- **Exercise prompt**:
Within the entries below, the lines from the one with "cbn [bind]. eexists." through the one with "Lemma postorder_inorder depth" are to be set down exactly, both ends kept.

___ Records for the task ___

(** Where the in-order traversal returns, so do the other two, with the
    same keys. *)
Lemma inorder_others depth : forall i j l,
  inorder_from_root depth root0 keys i j = Ok l ->
  exists l1 l2,
    preorder_from_root depth root0 keys i j = Ok l1 /\
    postorder_from_root depth root0 keys i j = Ok l2 /\
    l1 ≡ₚ l /\ l2 ≡ₚ l.
Proof.
  induction depth as [|depth IH]; intros i j l H; [done|]. simpl in *.
  destruct (j <? i)%Z.
  { injection H as <-. by exists [], []. }
  destruct (root_of root0 i j) as [r|]; cbn [bind] in *; [|done].
  apply bind_Ok in H as (lt & Hl & H).
  destruct (index keys (r - 1)) as [k|]; cbn [bind] in *; [|done].
  apply bind_Ok in H as (rt & Hr & H). injection H as <-.
  destruct (IH _ _ _ Hl) as (l1 & l2 & -> & -> & Hp1 & Hp2).
  destruct (IH _ _ _ Hr) as (r1 & r2 & -> & -> & Hq1 & Hq2).
  cbn [bind]. eexists. eexists. split; [done|]. split; [done|].
  rewrite Hp1, Hp2, Hq1, Hq2. split.
  - simpl. by rewrite Permutation_middle.
  - rewrite (Permutation_app_comm rt [k]). done.
Qed.

Lemma preorder_inorder depth : forall i j l,
  preorder_from_root depth root0 keys i j = Ok l ->
  exists l', inorder_from_root depth root0 keys i j = Ok l'.
Proof.
  induction depth as [|depth IH]; intros i j l H; [done|]. simpl in *.
  destruct (j <? i)%Z; [eauto|].
  destruct (root_of root0 i j) as [r|]; cbn [bind] in *; [|done].
  destruct (index keys (r - 1)) as [k|]; cbn [bind] in *; [|done].
  apply bind_Ok in H as (lt & Hl & H). apply bind_Ok in H as (rt & Hr & H).
  destruct (IH _ _ _ Hl) as [lt' ->]. destruct (IH _ _ _ Hr) as [rt' ->].
  cbn [bind]. eauto.
Qed.

Lemma postorder_inorder depth : forall i j l,
  postorder_from_root depth root0 keys i j = Ok l ->
  exists l', inorder_from_root depth root0 keys i j = Ok l'.
Proof.
  induction depth as [|depth IH]; intros i j l H; [done|]. simpl in *.
  destruct (j <? i)%Z; [eauto|].
  destruct (root_of root0 i j) as [r|]; cbn [bind] in *; [|done].
  apply bind_Ok in H as (lt & Hl & H). apply bind_Ok in H as (rt & Hr & H).
  destruct (index keys (r - 1)) as [k|]; cbn [bind] in *; [|done].
  destruct (IH _ _ _ Hl) as [lt' ->]. destruct (IH _ _ _ Hr) as [rt' ->].
  cbn [bind]. eauto.
Qed.
End AnyTable.

(** X9.  A traversal that returns a list with some recursion depth
    available returns the same list with any larger depth, on any root
    table, key list and interval. *)
Theorem deeper_recursion_same_result {K} (depth depth' : nat)
    (root0 : table (option Z)) (keys : list K) (i j : Z) :
  depth <= depth' ->
  (forall l, preorder_from_root depth root0 keys i j = Ok l ->
             preorder_from_root depth' root0 keys i j = Ok l) /\
  (forall l, inorder_from_root depth root0 keys i j = Ok l ->
             inorder_from_root depth' root0 keys i j = Ok l) /\
  (forall l, postorder_from_root depth root0 keys i j = Ok l ->
             postorder_from_root depth' root0 keys i j = Ok l).
Proof.
  intros Hd. split; [|split]; intros l H.
  - by apply (preorder_deeper root0 keys depth).
  - by apply (inorder_deeper root0 keys depth).
  - by apply (postorder_deeper root0 keys depth).
Qed.

Lemma deeper_recursion_same_result_witness :
  2 <= recursion_limit /\
  (inorder_from_root 2 [[Some 0%Z; Some 0%Z]; [Some 0%Z; Some 1%Z]]
     ["Ana"%string] 1 1 = Ok ["Ana"%string] ->
   inorder_from_root recursion_limit
     [[Some 0%Z; Some 0%Z]; [Some 0%Z; Some 1%Z]]
     ["Ana"%string] 1 1 = Ok ["Ana"%string]).
Proof.
  assert (2 <= recursion_limit) as Hd by (apply Nat.leb_le; reflexivity).
  split; [exact Hd|].
  destruct (deeper_recursion_same_result 2 recursion_limit
              [[Some 0%Z; Some 0%Z]; [Some 0%Z; Some 1%Z]]
              ["Ana"%string] 1 1 Hd) as (_ & Hin & _).
  apply Hin.
Defined.

(** X10.  On any root table, key list, interval and depth, the three
    traversals return together or raise together, and when they return
    their lists hold the same keys, each as often (they are permutations
    of one another). *)
Theorem traversals_return_together {K} (depth : nat)
    (root0 : table (option Z)) (keys : list K) (i j : Z) :
  ((exists l, preorder_from_root depth root0 keys i j = Ok l) <->
   (exists l, inorder_from_root depth root0 keys i j = Ok l)) /\
  ((exists l, postorder_from_root depth root0 keys i j = Ok l) <->
   (exists l, inorder_from_root depth root0 keys i j = Ok l)) /\
  (forall l1 l2 l3,
     preorder_from_root depth root0 keys i j = Ok l1 ->
     inorder_from_root depth root0 keys i j = Ok l2 ->
     postorder_from_root depth root0 keys i j = Ok l3 ->
     l1 ≡ₚ l2 /\ l3 ≡ₚ l2).
Proof.
  split; [|split].
  - split.
    + intros [l H]. by apply (preorder_inorder root0 keys depth i j l).
    + intros [l H].
      destruct (inorder_others root0 keys depth i j l H) as (l1 & _ & H1 & _).
      eauto.
  - split.
    + intros [l H]. by apply (postorder_inorder root0 keys depth i j l).
    + intros [l H].
      destruct (inorder_others root0 keys depth i j l H)
        as (_ & l2 & _ & H2 & _).
      eauto.
  - intros l1 l2 l3 H1 H2 H3.
    destruct (inorder_others root0 keys depth i j l2 H2)
      as (l1' & l3' & H1' & H3' & Hp1 & Hp3).
    rewrite H1 in H1'. rewrite H3 in H3'.
    injection H1' as <-. injection H3' as <-. done.
Qed.

(** ** Traversals of the tables optimal_bst returns *)

Lemma returned_roots {K} (p q : list Q) (keys : list K) st :
  optimal_bst (rationals p) (rationals q) keys = Ok st ->
  length keys = length p /\ roots_in_range (root st) (length keys).
Proof.
  intros Hrun. destruct (optimal_bst_returned _ _ keys st Hrun) as [Hk _].
  rewrite length_rationals in Hk.
  split; [done|]. rewrite Hk.
  apply (solved_roots p q). by apply (optimal_bst_returns_solved _ _ keys).
Qed.

(** X11.  When [optimal_bst] returns, in binary64, on every interval
    [i..j] of [1..n] that is empty or whose cost [e[i][j]] is below [inf],
    and with a recursion depth above its length, the in-order traversal
    returns the slice [keys[i-1:j]] and the pre-order and post-order
    traversals return permutations of that slice; on the other intervals the
    three traversals raise [TypeError].  In exact arithmetic, on rational
    inputs, they return on every interval. *)
Theorem traversals_of_any_interval {K} (keys : list K) :
  (forall (p q : list float) st,
     optimal_bst p q keys = Ok st ->
     forall depth i j,
       1 <= i -> i <= j + 1 -> j <= length p -> j + 1 - i < depth ->
       (costed st i j ->
        inorder_from_root depth (root st) keys (Z.of_nat i) (Z.of_nat j)
          = Ok (slice keys (i - 1) j) /\
        exists l1 l2,
          preorder_from_root depth (root st) keys (Z.of_nat i) (Z.of_nat j)
            = Ok l1 /\
          postorder_from_root depth (root st) keys (Z.of_nat i) (Z.of_nat j)
            = Ok l2 /\
          l1 ≡ₚ slice keys (i - 1) j /\ l2 ≡ₚ slice keys (i - 1) j) /\
       (~ costed st i j ->
        preorder_from_root depth (root st) keys (Z.of_nat i) (Z.of_nat j)
          = Raise TypeError /\
        inorder_from_root depth (root st) keys (Z.of_nat i) (Z.of_nat j)
          = Raise TypeError /\
        postorder_from_root depth (root st) keys (Z.of_nat i) (Z.of_nat j)
          = Raise TypeError)) /\
  (forall (p q : list Q) st,
     optimal_bst (rationals p) (rationals q) keys = Ok st ->
     forall depth i j,
       1 <= i -> i <= j + 1 -> j <= length p -> j + 1 - i < depth ->
       inorder_from_root depth (root st) keys (Z.of_nat i) (Z.of_nat j)
         = Ok (slice keys (i - 1) j) /\
       exists l1 l2,
         preorder_from_root depth (root st) keys (Z.of_nat i) (Z.of_nat j)
           = Ok l1 /\
         postorder_from_root depth (root st) keys (Z.of_nat i) (Z.of_nat j)
           = Ok l2 /\
         l1 ≡ₚ slice keys (i - 1) j /\ l2 ≡ₚ slice keys (i - 1) j).
Proof.
  split.
  - intros p q st Hrun depth i j Hi Hij Hj Hd.
    destruct (optimal_bst_returned p q keys st Hrun) as [Hk _].
    pose proof (optimal_bst_returns_solved p q keys st Hrun) as Hst.
    split.
    + intros Hc.
      assert (inorder_from_root depth (root st) keys (Z.of_nat i)
                (Z.of_nat j) = Ok (slice keys (i - 1) j)) as Hin.
      { apply (costed_inorder binary64_lawful p q st keys Hst Hk);
          (done || lia). }
      split; [done|]. by apply inorder_others.
    + intros Hc.
      destruct (uncosted_root binary64_lawful p q st keys Hst Hk i j)
        as [Hn Hget]; [lia | lia | done |].
      destruct depth as [|d]; [lia|]. by apply traversals_type_error.
  - intros p q st Hrun depth i j Hi Hij Hj Hd.
    destruct (returned_roots p q keys st Hrun) as [Hk Hroots].
    assert (inorder_from_root depth (root st) keys (Z.of_nat i) (Z.of_nat j)
              = Ok (slice keys (i - 1) j)) as Hin
      by (apply inorder_slice; (done || lia)).
    split; [done|]. by apply inorder_others.
Qed.

Lemma traversals_of_any_interval_witness :
  exists st,
    optimal_bst (map Binary64.lit example_p) (map Binary64.lit example_q)
      example_keys = Ok st /\
    inorder_from_root 3 (root st) example_keys (Z.of_nat 2) (Z.of_nat 3)
      = Ok (slice example_keys (2 - 1) 3).
Proof.
  pose (st := match optimal_bst (map Binary64.lit example_p)
                      (map Binary64.lit example_q) example_keys with
              | Ok st => st
              | Raise _ => Tables [] [] []
              end).
  assert (optimal_bst (map Binary64.lit example_p)
            (map Binary64.lit example_q) example_keys = Ok st) as Hrun
    by (vm_compute; reflexivity).
  exists st. split; [exact Hrun|].
  destruct (traversals_of_any_interval example_keys) as [H64 _].
  destruct (H64 _ _ st Hrun 3 2 3) as [Hin _]; [simpl; lia..|].
  apply Hin. right. vm_compute. reflexivity.
Defined.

___

- **Reply**:
  cbn [bind]. eexists. eexists. split; [done|]. split; [done|].
  rewrite Hp1, Hp2, Hq1, Hq2. split.
  - simpl. by rewrite Permutation_middle.
  - rewrite (Permutation_app_comm rt [k]). done.
Qed.

Lemma preorder_inorder depth : forall i j l,
  preorder_from_root depth root0 keys i j = Ok l ->
  exists l', inorder_from_root depth root0 keys i j = Ok l'.
Proof.
  induction depth as [|depth IH]; intros i j l H; [done|]. simpl in *.
  destruct (j <? i)%Z; [eauto|].
  destruct (root_of root0 i j) as [r|]; cbn [bind] in *; [|done].
  destruct (index keys (r - 1)) as [k|]; cbn [bind] in *; [|done].
  apply bind_Ok in H as (lt & Hl & H). apply bind_Ok in H as (rt & Hr & H).
  destruct (IH _ _ _ Hl) as [lt' ->]. destruct (IH _ _ _ Hr) as [rt' ->].
  cbn [bind]. eauto.
Qed.

Lemma postorder_inorder depth : forall i j l,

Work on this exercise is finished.